My question is: Would this disaster "burn my bridge" with Genentech? Would the hiring manager leave any negative feedback on my record in HR, like "Person X did not prepare and did poorly in interview on date Y".

How can I recover from this? I have learned my lesson. I now know how to prepare for interview.
JJ
 

How to Land and Succeed in an Industry Postdoc

Postby Pam Maynard » Thu May 05, 2005 11:50 am

Dear JJ,

This is an excellent question - thank you for sharing this scenario for us all to learn by. First of all, it's wonderful that you have taken ownership of the situation and have learned the importance of being prepared for an interview at a moment's notice. I can not predict how the hiring manager assessed the phone interview and commented in the applicant tracking system.
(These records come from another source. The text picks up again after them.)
(* ===== verification/Prelude.v ===== *)
(** * NexusDB: a verification library

    NexusDB is a container runtime, a small database engine, and a bridge that
    lets the engine adapt its buffer pool to the memory of the container it runs
    in.  This library models the C and C++ sources under [src/] and [include/] as
    executable definitions, one file per component, and proves what each
    component promises and what they achieve together.

    ** The database engine

    From the device upwards: a page store, a cache of pages with a write-ahead
    log as its barrier, records in pages, tables of records, a catalog of
    tables, calls on tables by name, and the database object that creates, opens,
    recovers and closes all of it.

    - [Bytes], [Common]: byte buffers with checked access, little-endian fields;
      [DbError], [Status] and [Page] of [include/common/error.h] and
      [include/db/page.h].
    - [SlottedPage]: [src/db/record/slotted_page.cpp].  Every accessor and
      operation on the bytes of a page; [slots] reads the abstract array of
      records off the bytes, and the operations are shown to be operations of
      that array, inside the buffer, whatever the page holds.
    - [PageStorage]: [src/db/storage/page_storage.cpp] over a stream whose calls
      may fail at any point and tear a write.
    - [BufferPool], [BufferPoolSpec]: [src/db/buffer/buffer_pool.cpp].  The pool is
      a function of any environment with the class [PageEnv] (read, write, log);
      the laws a client relies on are the class [PageEnvLaws], which the storage
      and the storage behind a log implement.  The pool is transparent, bounded,
      evicts the least recently used unpinned page, and writes no page before
      its log barrier.
    - [Wal], [WalSpec]: [src/db/wal/wal.cpp], record format with checksum, append,
      flush, scan, recovery, reset.  [Recovery]: pool, log and storage together,
      through a crash at any moment and the recovery of the next process.
    - [PageAccess], [PageChain]: the discipline of the layers above the pool: the
      monad [Code] of their methods, the class [PageAlloc] of allocation, the
      relation [owns] between a client and page contents, and walks over linked
      pages.
    - [HeapTable], [HeapTableSpec], [HeapTableMap]: [src/db/record/heap_table.cpp],
      a finite map from record ids to byte strings.
    - [Catalog], [CatalogSpec]: [src/db/catalog/catalog.cpp].  [QueryExecutor],
      [QueryExecutorSpec]: [src/db/query/query_executor.cpp], an ordered list of
      named maps.
    - [ReadOnly], [LoggedPool]: computations that write nothing, and the layers
      above the pool run over the storage behind a log.
    - [Database], [DatabaseOpen], [DatabaseCreate], [DatabaseSpec]:
      [src/db/database/database.cpp], on a directory of files.  Creation is
      atomic, opening recovers if the log can be read, what was flushed survives a crash, closing and
      opening give the same tables, other files are refused.

    ** The container runtime and the bridge

    - [CStr], [Format], [Double], [Telemetry]: C strings, decimal output and input,
      IEEE doubles where the sources compare and scale them.
    - [Os]: the system calls the runtime uses, as the operations of a class over
      any world [W], with the class [OsLaws] of what they do to the descriptors,
      mappings and children a process holds; [Sim]: a machine of processes,
      descriptors and files that implements both, on which witnesses run.
    - [Process]: [src/container/process.c], child processes, the execution gate,
      stopping.  [Cgroup]: [src/container/cgroup.c].  [Namespace]:
      [src/container/namespace.c].  [Container], [ContainerSpec]:
      [src/container/container.c], the registry and the life cycle.
    - [AdaptationPolicy]: [src/bridge/adaptation_policy.c].  [Bridge]:
      [src/bridge/resource_monitor.c], [memory_bridge.c] and
      [buffer_pool_adapter.cpp]; a granted or refused change of the pool's
      capacity keeps what a client sees.

    ** The shell

    - [Router]: the command language of [src/manager/router.cpp]: numbers and
      hexadecimal records, and the command a line stands for.
    - [Manager], [ManagerSpec]: [src/manager/manager.cpp] over the files, the
      container registry and the kernel: metadata files that carry a container
      from one process to the next, and calls that open the database of a name,
      make one call on its executor and close it.
    - [Cli], [CliSpec]: dispatch of a command, its text and exit code, and
      [src/cli/nexusdb_cli.cpp].  Everything below comes together here: a
      sequence of processes on the same files answers as a collection of
      databases of tables of records, each changed by its own commands only, and
      refuses a database whose container runs.
    - [Engine]: [src/db/engine/db_engine.cpp], the process that a container runs:
      it opens the shell's database, whatever fails or kills it keeps the tables,
      and it ends with 0 when asked to stop and nothing fails.

    ** Observing and measuring

    - [Dashboard]: [src/dashboard/metrics.c] and [src/dashboard/dashboard_text.c]: a
      frame shows what its sources report, and says what is missing.
    - [DashboardLive]: the loop of [src/dashboard/dashboard_ncurses.c], as the list
      of the ncurses calls it makes; the terminal is restored on every path.
    - [Harness], [HarnessSpec]: [src/benchmark/harness.c]: a workload inside a
      container, samples, adaptation and a report.  The clock is a function of
      the number of the reading.  A run always returns, and its counters add up.
    - [BenchEngine]: [src/benchmark/engine_workload.cpp], the workload on a real
      pool and storage: whatever runs and fails, the pages keep their bytes; hits
      are pages that were in the pool.
    - [BenchMain]: [benchmarks/nexus_benchmark.c]: options, run, report and exit
      codes; here the pool, storage, container, policy and harness come together.

    ** How the code is modelled

    A pure function is a function; a method takes and returns the members of its
    object and the state it reaches ([Code], [Sys], or explicit tuples); an access
    outside a buffer is [None], and a theorem that a method returns [Some] says
    that there is none.  Machine integers are [Z] with their wrap-around
    written out.  Whether a system call, a stream operation or a call on the
    file system fails, and how much of a write it then did, is an input, so that
    a theorem for all inputs is a theorem for all failures.

    Loops take fuel only where the source's loop is not structural.  The walks
    over page chains take the source's own bound (two more than the number of
    pages); the scan and the recovery of the log take the length of the file,
    which every record shortens; loops that retry a system call take the number
    of answers the machine may give.  The theorems show that these bounds are
    enough: the functions return on every input.

    ** What is not modelled

    - Power loss: a process that dies leaves what its completed calls wrote.  The
      sources do not call [fsync] and promise no more.
    - The Windows and non-Linux branches of the C files, which only report that
      the operation is not supported.
    - Builds without ncurses or without the engine, which report that they
      cannot run.
    - The demonstration programs and the tests.  *)

From stdpp Require Export base option list list_numbers numbers strings.
From Stdlib Require Export ZArith Lia.

#[export] Set Default Goal Selector "!".

(** ** Machine integers

    A C or C++ unsigned integer of width [w] is a [Z]; [wrap w] writes out the
    reduction modulo [2^w] that a conversion or an arithmetic operation on the
    type performs.  The target is LP64 Linux: [unsigned long], [size_t] and
    [uint64_t] have 64 bits, [unsigned int] and [uint32_t] have 32. *)

Definition wrap (w z : Z) : Z := (z mod 2 ^ w)%Z.

Abbreviation u8 := (wrap 8).
Abbreviation u16 := (wrap 16).
Abbreviation u32 := (wrap 32).
Abbreviation u64 := (wrap 64).

Open Scope Z_scope.

Definition UINT64_MAX : Z := 2 ^ 64 - 1.
Definition ULONG_MAX : Z := 2 ^ 64 - 1.

(** ** Tactics and hint databases *)

Create HintDb nexus discriminated.

(** Case analysis on every boolean comparison and [if] in sight. *)
Ltac split_ifs :=
  repeat match goal with
  | |- context [if ?b then _ else _] =>
      lazymatch b with context [if _ then _ else _] => fail | _ => destruct b eqn:? end
  | H : context [if ?b then _ else _] |- _ =>
      lazymatch b with context [if _ then _ else _] => fail | _ => destruct b eqn:? end
  end.

(** Reflect boolean comparisons on [Z] in the hypotheses and the goal. *)
Ltac zb :=
  repeat match goal with
  | H : (_ && _)%bool = true |- _ => apply andb_true_iff in H; destruct H
  | H : (_ || _)%bool = false |- _ => apply orb_false_iff in H; destruct H
  | H : negb _ = true |- _ => apply negb_true_iff in H
  | H : negb _ = false |- _ => apply negb_false_iff in H
  | H : (_ =? _)%Z = true |- _ => apply Z.eqb_eq in H
  | H : (_ =? _)%Z = false |- _ => apply Z.eqb_neq in H
  | H : (_ <? _)%Z = true |- _ => apply Z.ltb_lt in H
  | H : (_ <? _)%Z = false |- _ => apply Z.ltb_ge in H
  | H : (_ <=? _)%Z = true |- _ => apply Z.leb_le in H
  | H : (_ <=? _)%Z = false |- _ => apply Z.leb_gt in H
  | H : (_ >? _)%Z = true |- _ => rewrite Z.gtb_ltb in H; apply Z.ltb_lt in H
  | H : (_ >? _)%Z = false |- _ => rewrite Z.gtb_ltb in H; apply Z.ltb_ge in H
  | H : (_ >=? _)%Z = true |- _ => rewrite Z.geb_leb in H; apply Z.leb_le in H
  | H : (_ >=? _)%Z = false |- _ => rewrite Z.geb_leb in H; apply Z.leb_gt in H
  end.

(** ** Lemmas on machine integers *)

Lemma wrap_small w z : 0 <= z < 2 ^ w -> wrap w z = z.
Proof. apply Z.mod_small. Qed.

Lemma wrap_range w z : 0 <= w -> 0 <= wrap w z < 2 ^ w.
Proof. intros Hw. apply Z.mod_pos_bound. lia. Qed.

Lemma wrap_idem w z : wrap w (wrap w z) = wrap w z.
Proof. unfold wrap. destruct (decide (2 ^ w = 0)) as [->|]; [by rewrite !Z.mod_0_r|].
  by apply Z.mod_mod. Qed.

Lemma land_255 v : Z.land v 255 = v mod 256.
Proof. change 255 with (Z.ones 8). by rewrite Z.land_ones. Qed.

(** Joining a low part below [2^n] with shifted high bits. *)
Lemma lor_shiftl_add a b n :
  0 <= n -> 0 <= a < 2 ^ n -> Z.lor a (Z.shiftl b n) = a + 2 ^ n * b.
Proof.
  intros Hn Ha. destruct (decide (a = 0)) as [->|];
    [rewrite Z.lor_0_l, Z.shiftl_mul_pow2 by done; lia|].
  rewrite Z.shiftl_mul_pow2 by done.
  rewrite <- Z.add_nocarry_lor; [lia|].
  apply Z.bits_inj'. intros i Hi. rewrite Z.land_spec, Z.bits_0.
  destruct (decide (i < n)).
  - rewrite (Z.mul_pow2_bits_low b n i) by lia. by rewrite andb_false_r.
  - rewrite (Z.bits_above_log2 a i); [done|lia|].
    apply Z.log2_lt_pow2; [lia|]. apply Z.lt_le_trans with (2 ^ n); [lia|].
    apply Z.pow_le_mono_r; lia.
Qed.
Depending on the circumstances, one hiring manager may feel as if this bridge has been burned because he/she felt that you were not prepared for the interview but another hiring manager may have thought that were nervous or distracted. The good news is that as interviewers, we try to gain a balanced picture of the candidate and it's up to the next hiring manager or staffing consultant to also seek out a balanced picture. So, as far as moving past this and recovering, I would recommend that you, (1) continue to apply for positions that you are interested in and qualified for (do not apply for multiple positions that you are not qualified for as this leaves a trail which often makes a candidate look un-focused and/or unrealistic), (2) draft a cover-letter which describes your interest for that particular position and highlight your strengths as a potential candidate for that position and (3) Keep in mind that we want to make the interviewee feel as comfortable as possible so that he/she is able to feel comfortable about sharing information. Knowing this, give yourself some time to think about and articulate your answers while in an interview.